During the COVID-19 pandemic, California schools urgently needed support for a return to in-person learning. From January through mid-July 2021, PHI’s Safely Opening Schools program showed that rapid, on-site COVID-19 testing was a feasible and effective way to support school reopening. With very low positivity rates found in ten high need school districts in five counties, SOS demonstrated that on-site testing could contribute to the safety of in-person learning and help build confidence in school safety for parents and staff.

27K rapid tests conducted at schools by the SOS program

90% of parents said that rapid testing helps them feel more confident about a return to in-person instruction

87% of parents said that rapid testing at school helps keep their family safe

With schools across California conducting remote instruction during the COVID-19 pandemic, PHI’s Safely Opening Schools (SOS) aimed to support schools returning to in-person learning through the development of school-based, rapid COVID testing strategies. The program worked in collaboration with the California Department of Public Health to develop the training, data collection, test verification and other practices schools needed to return to on-site classes.

From January through mid-July 2021, SOS conducted more than 27,000 tests in ten high needs school districts in the counties of Los Angeles, Merced, Fresno, San Mateo, and Alameda.
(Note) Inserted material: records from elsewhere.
Lemma pass1_line_effect no raw s s' :
  pass1_line no raw s = Ok s' → pc1 s <= 9223372036854775807 →
  let '(label, body) := split_line raw in
  symbols s' = match label with Some l => map_set l (pc1 s) (symbols s) | None => symbols s end ∧
  (∀ l, label = Some l → map_find l (symbols s) = None) ∧
  parsed s' = parsed s ++ match body with Some b => [(no, b)] | None => [] end ∧
  pc1 s' = pc1 s + body_size body ∧ pc1 s' <= 9223372036854775807.
Proof.
  rewrite pass1_line_ref. destruct (split_line raw) as [label body].
  intros ([] & Hl & ([] & Hb & [= <-])%res_bind_Ok)%res_bind_Ok Hmax. cbn. split_and!; [done| |done|done|].
  - intros l ->. by destruct (map_find l (symbols s)).
  - destruct body as [b|]; cbn in *; [|lia]. by eapply line_error_fits.
Qed.

Lemma pass1_effect lines : ∀ no s s',
  pass1 no lines s = Ok s' → pc1 s <= 9223372036854775807 →
  symbols s' = add_labels (labels (pc1 s) lines) (symbols s) ∧
  parsed s' = parsed s ++ bodies no lines ∧
  pc1 s' = pc1 s + total_size (bodies no lines) ∧ pc1 s' <= 9223372036854775807.
Proof.
  induction lines as [|raw lines IH]; intros no s s'; cbn [pass1].
  { intros [= <-] ?. cbn. rewrite app_nil_r. change (total_size []) with 0. split_and!; [done|done|lia|done]. }
  intros (s1 & H1 & H2)%res_bind_Ok Hmax. pose proof (pass1_line_effect _ _ _ _ H1 Hmax) as He.
  cbn [labels bodies]. destruct (split_line raw) as [label body]. destruct He as (Hs & _ & Hp & Hpc & Hm).
  destruct (IH _ _ _ H2 Hm) as (-> & -> & -> & ?). rewrite Hs, Hp, Hpc. cbn [snd]. split_and!.
  - by destruct label.
  - rewrite <- app_assoc. by destruct body.
  - destruct body; cbn [body_size from_option]; rewrite ?total_size_cons; cbn [snd]; lia.
  - rewrite Hpc in *. lia.
Qed.

(** ** Symbol tables *)

Lemma map_find_set {V} k j (v : V) o :
  map_find j (map_set k v o) = if text_equal j k then Some v else map_find j o.
Proof.
  induction o as [|[k' v'] o IH]; cbn; [done|].
  destruct (text_equal k k') eqn:E1; [|destruct (text_lt k k')]; cbn; [| |rewrite IH].
  - apply text_equal_eq in E1 as ->. by destruct (text_equal j k').
  - done.
  - destruct (text_equal j k') eqn:E2, (text_equal j k) eqn:E3; try done.
    apply text_equal_eq in E2 as ->, E3 as ->. by rewrite text_equal_refl in E1.
Qed.

Lemma map_set_keys {V} k (v : V) o k' : k' ∈ (map_set k v o).*1 → k' = k ∨ k' ∈ o.*1.
Proof.
  induction o as [|[j w] o IH]; cbn; [set_solver|].
  destruct (text_equal k j) eqn:E; [apply text_equal_eq in E as ->|destruct (text_lt k j)]; cbn; set_solver.
Qed.

Lemma map_set_sorted {V} k (v : V) o : keys_sorted o.*1 → keys_sorted (map_set k v o).*1.
Proof.
  induction o as [|[j w] o IH]; [by repeat constructor|]. cbn. intros [Hj Ho].
  destruct (text_equal k j) eqn:E; [apply text_equal_eq in E as ->; by split|].
  destruct (text_lt k j) eqn:E2; cbn.
  - split; [|by split]. constructor; [done|]. eapply Forall_impl; [exact Hj|]. intros x. by apply text_lt_trans.
  - split; [|by apply IH]. apply Forall_forall. intros x [->|Hx]%map_set_keys; [by apply text_lt_total|].
    by apply (proj1 (Forall_forall _ _) Hj).
Qed.
(* ===== verification/Macro.v ===== *)
(** * The macro processor

    [MacroProcessor] of [tools/macroBuilder/main.cpp].  [macros_] is only
    looked up by name.  The substitution of arguments walks a
    [std::unordered_map], whose order the language leaves open: the order is
    the parameter [iter]. *)

From Stdlib Require Import Ascii.
From S2P Require Import Prelude CText ToolText Json.

Record MacroDef := mk_macro { mac_name : text; mac_params : list text; mac_body : list text }.

Abbreviation macros := (list (text * MacroDef)).

(** [text.find(from, pos)] for a non-empty [from]. *)
Fixpoint find_sub (from t : text) : option nat :=
  if starts_with t from then Some O
  else match t with [] => None | _ :: t' => S <$> find_sub from t' end.

(** [replace_all]: occurrences from the left, none inside a replacement. *)
Fixpoint replace_loop (from to t : text) (skip : nat) : text :=
  match t with
  | [] => []
  | c :: t' =>
      match skip with
      | S skip' => replace_loop from to t' skip'
      | O => if starts_with t from then to ++ replace_loop from to t' (length from - 1)
             else c :: replace_loop from to t' O
      end
  end.

Definition replace_all (t from to : text) : text :=
  match from with [] => t | _ => replace_loop from to t O end.

Definition join_lines (lines : list text) : text :=
  match lines with
  | [] => []
  | l :: rest =>
      let t := fold_left (λ acc x, acc ++ ["010"%char] ++ x) rest l in
      match t with [] => [] | _ => t ++ ["010"%char] end
  end.

(** The lines of a macro up to its [MEND], and the lines after it. *)
Fixpoint macro_body (lines : list text) (nested : nat) (body : list text) : option (list text * list text) :=
  match lines with
  | [] => None
  | raw :: rest =>
      let line := trim (strip_comment raw) in
      match tokenize line with
      | [] => macro_body rest nested (body ++ [line])
      | t0 :: _ =>
          if text_equal (upper t0) (txt "MACRO") then macro_body rest (S nested) (body ++ [line])
          else if text_equal (upper t0) (txt "MEND") then
            match nested with
            | O => Some (body, rest)
            | S nested' => macro_body rest nested' (body ++ [line])
            end
          else macro_body rest nested (body ++ [line])
      end
  end.

(** The header tokens after the name, joined by blanks. *)
Definition header_args (tokens : list text) : text :=
  match tokens with
  | [] => []
  | t :: rest => fold_left (λ acc x, acc ++ [" "%char] ++ x) rest t
  end.

Section macro.
Context (iter : list (text * text) → list (text * text)).

Definition substitute (mapping : list (text * text)) (line : text) : text :=
  fold_left (λ l '(param, arg),
    replace_all (replace_all l (["{"%char] ++ param ++ ["}"%char]) arg) ("$"%char :: param) arg)
    (iter mapping) line.

Definition bind_args (params args : list text) : list (text * text) :=
  fold_left (λ m '(p, a), map_set p a m) (zip params args) [].

(** [n] is what is left of the depth limit: depth [d] has [n = 1025 - d]. *)
Fixpoint expand_line (n : nat) (ms : macros) (line : text) : res (list text) :=
  match n with
  | O => Err EMacroDepth
  | S n' =>
      match tokenize line with
      | [] => Ok []
      | first :: _ =>
          match map_find first ms with
          | None => Ok [line]
          | Some def =>
              let arg_text := match find_sub first line with
                              | None => []
                              | Some pos => trim (drop (pos + length first) line)
                              end in
              let args := match arg_text with [] => [] | _ => split_args arg_text end in
              if negb (length args =? length (mac_params def))%nat then
                Err (EMacroArgs (mac_name def) (Z.of_nat (length (mac_params def))) (Z.of_nat (length args)))
              else
                let mapping := bind_args (mac_params def) args in
                (fix go (body : list text) : res (list text) :=
                   match body with
                   | [] => Ok []
                   | b :: body' =>
                       x ← expand_line n' ms (substitute mapping b);
                       y ← go body';
                       Ok (x ++ y)
                   end) (mac_body def)
          end
      end
  end.

Definition expansion_guard : nat := 1024.

(** Every call consumes a line, so the number of lines bounds the recursion. *)
Fixpoint process_loop (fuel : nat) (idx : Z) (lines : list text) (ms : macros) : res (list text * macros) :=
  match fuel with
  | O => Undefined
  | S fuel' =>
      match lines with
      | [] => Ok ([], ms)
      | raw :: rest =>
          let no_comment := trim (strip_comment raw) in
          match tokenize no_comment with
          | [] => process_loop fuel' (idx + 1) rest ms
          | t0 :: _ =>
              if text_equal (upper t0) (txt "MACRO") then
                match tokenize (strip_comment raw) with
                | _ :: name :: params =>
                    match macro_body rest O [] with
                    | None => Err (EMacroEnd name)
                    | Some (body, after) =>
                        '(body', ms) ← process_loop fuel' 1 body ms;
                        let def := mk_macro name (split_args (header_args params)) body' in
                        process_loop fuel' (idx + Z.of_nat (length body) + 2) after (map_set name def ms)
                    end
                | _ => Err (EMacroName idx)
                end
              else
                x ← expand_line (S expansion_guard) ms no_comment;
                '(y, ms) ← process_loop fuel' (idx + 1) rest ms;
                Ok (x ++ y, ms)
          end
      end
  end.

Definition process_lines (lines : list text) (ms : macros) : res (list text * macros) :=
  process_loop (S (length lines)) 1 lines ms.

(** [process_file] on the text of a file. *)
Definition process_file (source : text) (ms : macros) : res (text * macros) :=
  '(ls, ms) ← process_lines (read_lines source) ms; Ok (join_lines ls, ms).
End macro.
Coupled with state testing, data from more than 100,000 rapid tests at schools showed very low positivity rates: one tenth of one percent among those tested in high needs schools in the SOS program, and two tenths of one percent statewide.

The SOS findings demonstrated that on-site, rapid COVID-19 testing could contribute to the safety of in-person learning and help build confidence in school safety for parents and staff. In surveys of SOS parents, 90% said that rapid testing helps them feel more confident about a return to in-person instruction, and 87% said that rapid testing at school helps keep their family safe.

Lynn Silver
Rapid COVID-19 testing of unvaccinated staff and students at schools can act as an early warning system. When combined with masking and vaccination of all eligible staff and students, testing can prevent outbreaks and transmission back into the community as students return.

Dr. Lynn Silver, director, Safely Opening Schools

Teachers, staff and administrators at SOS schools were also reassured by the testing program. As Mary Piniol, a credentialed school nurse at Weaver Union school district in Merced County, one of the SOS pilot districts said, “Using rapid testing we detected 11 cases of COVID in our small district in three months, allowing us to send people home to isolate immediately before they could infect others. Testing made it safer for our staff and students to come back. We plan to continue testing at least until all of our children can be vaccinated.”

In summer of 2021, with younger children still ineligible for vaccination and with a surge in COVID-19 cases from the more transmissible Delta variant, California issued new school COVID guidelines emphasizing access to a robust COVID-19 testing program as an additional safety layer for in-person schooling.